1. Nos autos de execução sumária para pagamento de quantia certa instaurados por A. contra B. e C., a correr termos no 9.º Juízo Cível da Comarca do Porto, foi proferido despacho de indeferimento liminar, desaplicando-se por inconstitucionalidade o artigo 4.º do Decreto-Lei n.º 262/89, de 16 de Junho.
De tal despacho foi notificado o Ministério Público em 10 de Novembro de 1983, vindo a interpor recurso para o Tribunal Constitucional, em 25 desse mês e ano, nos termos dos artigos 280.º, n.º 1, alínea a) e n.º 3 da Lei n.º 28/82, de 15 de Novembro.
2. De harmonia com o disposto no n.º 1 do artigo 685.º do Código de Processo Civil, o prazo para interposição dos recursos é de oito dias contados da notificação da decisão.

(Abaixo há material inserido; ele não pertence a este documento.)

Definition set_thread (i : nat) (t : worker_state) (m : option thread) (p : ThreadPool) : ThreadPool :=
  mkThreadPool (queue p) m (<[i := t]> (threads p)) (caller p) (given p) (taken p) (finished p).
Definition set_caller (c : caller_state) (m : option thread) (p : ThreadPool) : ThreadPool :=
  mkThreadPool (queue p) m (threads p) c (given p) (taken p) (finished p).

(** * The steps of the threads *)

(** [worker]; a worker that sleeps is woken by a signal or for no reason. *)
Inductive worker_action := WLock | WWait | WWake | WPop | WDone.

Definition worker (a : worker_action) (i : nat) (p : ThreadPool) : option ThreadPool :=
  t ← threads p !! i;
  match a, t with
  | WLock, (Locking | Woken) =>
      if bool_decide (mu p = None) then Some (set_thread i Holding (Some (Worker i)) p) else None
  | WWait, Holding =>
      match queue p with [] => Some (set_thread i Sleeping None p) | _ :: _ => None end
  | WWake, Sleeping => Some (set_thread i Woken (mu p) p)
  | WPop, Holding =>
      match queue p with
      | [] => None
      | w :: q =>
          Some (mkThreadPool q None (<[i := Running w]> (threads p)) (caller p) (given p)
                  (taken p ++ [w]) (finished p))
      end
  | WDone, Running w =>
      Some (mkThreadPool (queue p) (mu p) (<[i := Locking]> (threads p)) (caller p) (given p) (taken p)
              (finished p ++ [w]))
  | _, _ => None
  end.

(** [thread_pool_queue]. [CSignal o] wakes the worker [o]; it wakes none only if
    none sleeps. *)
Inductive caller_action := CCall (w : Work) | CLock | CPush | CSignal (o : option nat) | CUnlock.

Definition thread_pool_queue (a : caller_action) (p : ThreadPool) : option ThreadPool :=
  match a, caller p with
  | CCall w, Outside => Some (set_caller (Calling w) (mu p) p)
  | CLock, Calling w =>
      if bool_decide (mu p = None) then Some (set_caller (Pushing w) (Some Caller) p) else None
  | CPush, Pushing w =>
      Some (mkThreadPool (queue p ++ [w]) (mu p) (threads p) Signalling (given p ++ [w]) (taken p) (finished p))
  | CSignal (Some i), Signalling =>
      if bool_decide (threads p !! i = Some Sleeping)
      then Some (set_caller Unlocking (mu p) (set_thread i Woken (mu p) p)) else None
  | CSignal None, Signalling =>
      if bool_decide (Sleeping ∈ threads p) then None else Some (set_caller Unlocking (mu p) p)
  | CUnlock, Unlocking => Some (set_caller Outside None p)
  | _, _ => None
  end.

(** A step of some thread; a new call is a step of its own. *)
Inductive pool_step (p p' : ThreadPool) : Prop :=
| step_worker a i : worker a i p = Some p' → pool_step p p'
| step_caller a : (∀ w, a ≠ CCall w) → thread_pool_queue a p = Some p' → pool_step p p'.
Inductive any_step (p p' : ThreadPool) : Prop :=
| any_pool : pool_step p p' → any_step p p'
| any_call w : thread_pool_queue (CCall w) p = Some p' → any_step p p'.

Definition pool_reachable (n : nat) (p : ThreadPool) : Prop :=
  ∃ p0, thread_pool_init n = Some p0 ∧ rtc any_step p0 p.

(** * The invariant *)

(** The jobs that the workers are at. *)
Definition running (t : worker_state) : list Work := match t with Running w => [w] | _ => [] end.
Definition awake (t : worker_state) : Prop := t ≠ Sleeping.

Record pool_ok (p : ThreadPool) : Prop := {
  pk_worker : ∀ i, mu p = Some (Worker i) ↔ threads p !! i = Some Holding;
  pk_caller : mu p = Some Caller ↔ (∃ w, caller p = Pushing w) ∨ caller p = Signalling ∨ caller p = Unlocking;
  pk_fifo : given p = taken p ++ queue p;
  pk_once : taken p ≡ₚ finished p ++ mjoin (running <$> threads p);
  pk_awake : queue p ≠ [] → caller p ≠ Signalling → ∃ i t, threads p !! i = Some t ∧ awake t;
  pk_threads : threads p ≠ [];
}.

Lemma jobs_update ts i t t' :
  ts !! i = Some t →
  mjoin (running <$> <[i := t']> ts) ++ running t ≡ₚ mjoin (running <$> ts) ++ running t'.
Proof.
  revert i. induction ts as [|x ts IH]; intros [|i] Hi; [done..| |].
  - injection Hi as ->.
    change ((running t' ++ mjoin (running <$> ts)) ++ running t ≡ₚ (running t ++ mjoin (running <$> ts)) ++ running t').
    solve_Permutation.
  - change ((running x ++ mjoin (running <$> <[i := t']> ts)) ++ running t ≡ₚ
            (running x ++ mjoin (running <$> ts)) ++ running t'). rewrite <-!app_assoc. apply Permutation_app_head. by apply IH.
Qed.

(** The same without jobs. *)
Lemma jobs_same ts i t t' :
  ts !! i = Some t → running t = [] → running t' = [] →
  mjoin (running <$> <[i := t']> ts) ≡ₚ mjoin (running <$> ts).
Proof. intros Hi Ht Ht'. pose proof (jobs_update ts i t t' Hi) as H. by rewrite Ht, Ht', !app_nil_r in H. Qed.

Lemma init_ok n p : thread_pool_init n = Some p → pool_ok p.
Proof.
  unfold thread_pool_init. destruct n as [|n]; [done|]. cbn. intros [= <-]. constructor; cbn; try done.
  - intros i. split; [done|]. intros Hi. change (Locking :: replicate n Locking) with (replicate (S n) Locking) in Hi.
    by apply lookup_replicate in Hi as [? _].
  - split; [done|]. intros [[? ?]|[?|?]]; done.
  - induction n as [|n IH]; [done|]. exact IH.
Qed.

(** A worker that is awake after the step. *)
Lemma awake_update (ts : list worker_state) i t : is_Some (ts !! i) → awake t → ∃ j t', <[i := t]> ts !! j = Some t' ∧ awake t'.
Proof. intros Hi Ht. exists i, t. split; [|done]. apply list_lookup_insert_eq. by apply lookup_lt_is_Some. Qed.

Esta regra geral aplica-se ao caso dos autos por não se verificar a excepção a que se alude no n.º 2 do artigo 75.º da Lei n.º 28/82, razão pela qual na data da apresentação do requerimento de recurso já se havia esgotado o prazo dentro do qual o mesmo podia ser legalmente accionado.
3. Assim sendo, por se estar perante um prazo peremptório cujo decurso extinguiu, para o recorrente, o direito de fazer intervir o Tribunal constitucional (cfr. artigo 145.º, n.º 3 do Código de Processo Civil) não poderá agora tomar-se conhecimento do seu objecto.
4. Nos termos do disposto no n.º 1 do artigo 704.º do Código do Processo Civil proceda-se à notificação do Ministério Público e do exequente, já que os executados não constituíram advogado, para se pronunciarem sobre esta questão, se assim o desejarem, no prazo de 5 dias.